ON Thursday the heads of the Eurozone met in emergency session in a desperate attempt to head off Greek state bankruptcy leading to the collapse of the EU banks, the euro and the European Union.
In the end, what was produced amounted to imposing an organised default onto Greece. It is to have more debt piled onto it, in the form of a 109 billion euro ‘bailout’ from Europe and the International Monetary Fund, plus a further 49.6 billion euros from the private sector.
At the same time, the Eurozone leaders told the private sector that it will have to agree to taking 50bn euros less from Greece in the next three years, while Greece is to have 30 years to repay the total loan plus interest.
Its national debt has risen by a further 160 billion euros, on top of the 109 billion euro ‘bailout’ organised last year that was supposed to complete its rescue and the rescue of the banks that hold this debt.

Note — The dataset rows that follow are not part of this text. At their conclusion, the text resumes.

Lemma leave i current q l :
  inside i current q l -> q !! current = Some i -> rest (<[current := current]> q) l /\ fixed (<[current := current]> q) i.
Proof.
  intros I E. destruct I as [Iq Il IT Ic Ir If Ib Ia Ij In Io Is].
  assert (forall j k, <[current := current]> q !! j = Some k -> j = current /\ k = current \/ j <> current /\ q !! j = Some k) as LQ.
  { intros j k. destruct (decide (j = current)) as [->|D].
    - rewrite list_lookup_insert_eq by lia. intros [= <-]. by left.
    - rewrite list_lookup_insert_ne by done. by right. }
  split.
  - split; try done.
    + by rewrite length_insert.
    + intros j k [[-> ->]|[_ Ek]]%LQ; [done|by apply (Ir j)].
    + intros j [[-> _]|[D F]]%LQ; [apply (Ib _ E); by left|by apply If].
    + intros j k [[-> ->]|[D Ek]]%LQ N; [done|]. apply (Ia j k Ek); [by right|].
      intros ->. apply D. apply (Ij j current i Ek E); [by right|by left].
    + intros j j' k [[J K]|[D Ek]]%LQ [[J' K']|[D' Ek']]%LQ X X'; [congruence..|].
      apply (Ij j j' k Ek Ek'); by right.
    + intros j k [[-> ->]|[D Ek]]%LQ N F; [done|]. destruct (LQ _ _ F) as [[-> _]|[Dk Fk]].
      * assert (current = i) as -> by (apply (In j Ek); by right). apply D.
        apply (Ij j i i Ek E); [by right|by left].
      * assert (k = i) as -> by (apply (Io j k Ek); [by right|done|done]). apply D.
        apply (Ij j current i Ek E); [by right|by left].
  - unfold fixed. destruct (decide (current = i)) as [->|D]; [apply list_lookup_insert_eq; lia|].
    rewrite list_lookup_insert_ne by done. by apply Is.
Qed.

End cycles.

(** The number of indices that are not fixed. *)
Fixpoint unfixed (i : nat) (q : list nat) : nat :=
  match q with
  | [] => 0
  | k :: q => (if decide (k = i) then 0 else 1) + unfixed (i + 1) q
  end%nat.

Lemma unfixed_fix q : forall i j k,
  q !! j = Some k -> k <> (i + j)%nat -> unfixed i q = S (unfixed i (<[j := (i + j)%nat]> q)).
Proof.
  induction q as [|x q IH]; intros i [|j] k E N; try done.
  - injection E as ->. rewrite Nat.add_0_r in *. cbn. by rewrite decide_False, decide_True.
  - change (<[S j := (i + S j)%nat]> (x :: q)) with (x :: <[j := (i + S j)%nat]> q). cbn [unfixed].
    rewrite (IH (i + 1)%nat j k E) by lia. replace (i + 1 + j)%nat with (i + S j)%nat by lia. lia.
Qed.

Lemma unfixed_length i q : (unfixed i q <= length q)%nat.
Proof. revert i. induction q as [|x q IH]; intros i; cbn [unfixed length]; [lia|]. specialize (IH (i + 1)%nat). destruct (decide (x = i)); lia. Qed.

Section correctness.

Context {A : Type} (T : list A) (n : nat).

Lemma follow_cycle_ok fuel : forall i current q (l : list A),
  inside T n i current q l -> (unfixed 0 q <= fuel)%nat ->
  exists q' l', follow_cycle swap_elements fuel i current q l = Some (q', l') /\ rest T n q' l' /\ fixed q' i
    /\ forall j, fixed q j -> fixed q' j.
Proof.
  assert (forall (q : list nat) c j, fixed q j -> fixed (<[c := c]> q) j) as Keep.
  { intros q c j F. unfold fixed. destruct (decide (j = c)) as [->|D].
    - apply list_lookup_insert_eq. by apply lookup_lt_Some in F.
    - by rewrite list_lookup_insert_ne. }
  induction fuel as [|fuel IH]; intros i current q l I U;
    destruct (lookup_lt_is_Some_2 q current) as [next E];
    try (rewrite (ins_q _ _ _ _ _ _ I); apply (ins_current _ _ _ _ _ _ I)); cbn [follow_cycle]; rewrite E; go;
    (destruct (Nat.eqb_spec i next) as [<-|N];
      [destruct (leave _ _ _ _ _ _ I E) as [R F]; eexists _, _; split; [reflexivity|]; split_and!; auto|]);
    pose proof (advance _ _ _ _ _ _ _ I E N) as I';
    assert (next <> (0 + current)%nat) as NC
      by (intros ->; apply N; symmetry; apply (ins_now _ _ _ _ _ _ I current E); by left);
    pose proof (unfixed_fix q 0 current next E NC) as UF; cbn [Nat.add] in UF; [lia|].
  destruct (IH _ _ _ _ I') as (q' & l' & EF & R & F & K); [lia|].
  exists q', l'. split_and!; auto.
Qed.

Lemma permutation_loop_ok m : forall i q (l : list A),
  rest T n q l -> (i + m = n)%nat -> (forall j, (j < i)%nat -> fixed q j) ->
  exists q', permutation_loop swap_elements m i q l = Some (q', T).
Proof.
  induction m as [|m IH]; intros i q l R Hm F; cbn [permutation_loop].
  - exists q. do 2 f_equal. symmetry. apply list_eq. intros j. destruct (decide (j < n)%nat).
    + apply (rest_fixed _ _ _ _ R), F. lia.
    + rewrite !lookup_ge_None_2; [done|rewrite (rest_l _ _ _ _ R); lia|rewrite (rest_T _ _ _ _ R); lia].
  - destruct (follow_cycle_ok (length q) i i q l) as (q' & l' & -> & R' & Fi & K);
      [apply enter; [exact R|lia]|apply unfixed_length|].
    go. apply (IH (i + 1)%nat); [exact R'|lia|]. intros j Hj.
    destruct (decide (j = i)) as [->|]; [exact Fi|]. apply K, F. lia.
Qed.

End correctness.

(** What the sanity check means. *)
Lemma good_permutation_iff q : good_permutation q = true <-> q ≡ₚ seq 0 (length q).
Proof.
  unfold good_permutation. rewrite forallb_forall. split.
  - intros H. symmetry. apply submseteq_length_Permutation; [|by rewrite length_seq].
    apply NoDup_submseteq; [apply NoDup_seq|]. intros x Hx. apply list_elem_of_In in Hx.
    apply (H x), bool_decide_eq_true_1 in Hx. exact Hx.
  - intros P x Hx%list_elem_of_In. apply bool_decide_eq_true_2. by rewrite P.
Qed.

What is being attempted is to solve the Greek debt crisis by giving the Greek bourgeoisie more time to break the back of the Greek working class, so that the EU governments can continue to get into debt, borrowing the money that they cannot govern without, in the hope that they will be able to repay it as the ‘economy revives’.
It is crystal clear that only a very limited amount of time has been bought, and that any economic or political ‘hiccup’ will cause panic and bring the whole mass of paper, masquerading as money, crashing down.
The austerity measures that the Greek government have been forced to adopt by the banks and international financiers – including the sacking of hundreds of thousands of civil servants, slashing pay and welfare expenditure and a mass programme of privatisation – have been decisively rejected by the Greek working class and youth who have fought back through strikes and occupations and in pitched battles with the police.
These measures will now pale into insignificance compared to the austerity plans that the capitalist bankers will now seek to impose, in order to get back this new and even larger debt.
This can only be clawed back by the smashing up of the powerful trade union movement and the imposition of a dictatorial rule over workers and youth.
This can only be achieved through the installation of a police/military dictatorship that will far exceed in brutality anything seen under the regime of the Greek colonels. In the face of this, the only option for Greek workers is revolution.
The prospects for the working class throughout the rest of the EU are no different from those that face the Greek workers.
The French and German governments also agreed on the creation of a permanent ‘European Stability Mechanism’, which has been likened to a European IMF. The French president, Nicolas Sarkozy, was more direct when he said the aim was an EU ‘economic government’.
Sarkozy and the German leader, Angela Merkel, see the role of this new organisation as dictating their terms to the other members of the Eurozone.
Hitler’s old dream of a united European capitalism has been resurrected with a vengeance under the impact of the world crisis. Such a plan will inevitably lead to huge conflict between labour and capital in the EU, and between the German and French bourgeoisie as to who will be the economic and political master of a capitalist Europe.
For the working class of Europe there is only one way out of this nightmare, produced by the death agony of capitalism.
That is through the building of the Fourth International all over Europe, to lead the revolutionary struggle to overthrow the EU and to go forward to the United Socialist States of Europe.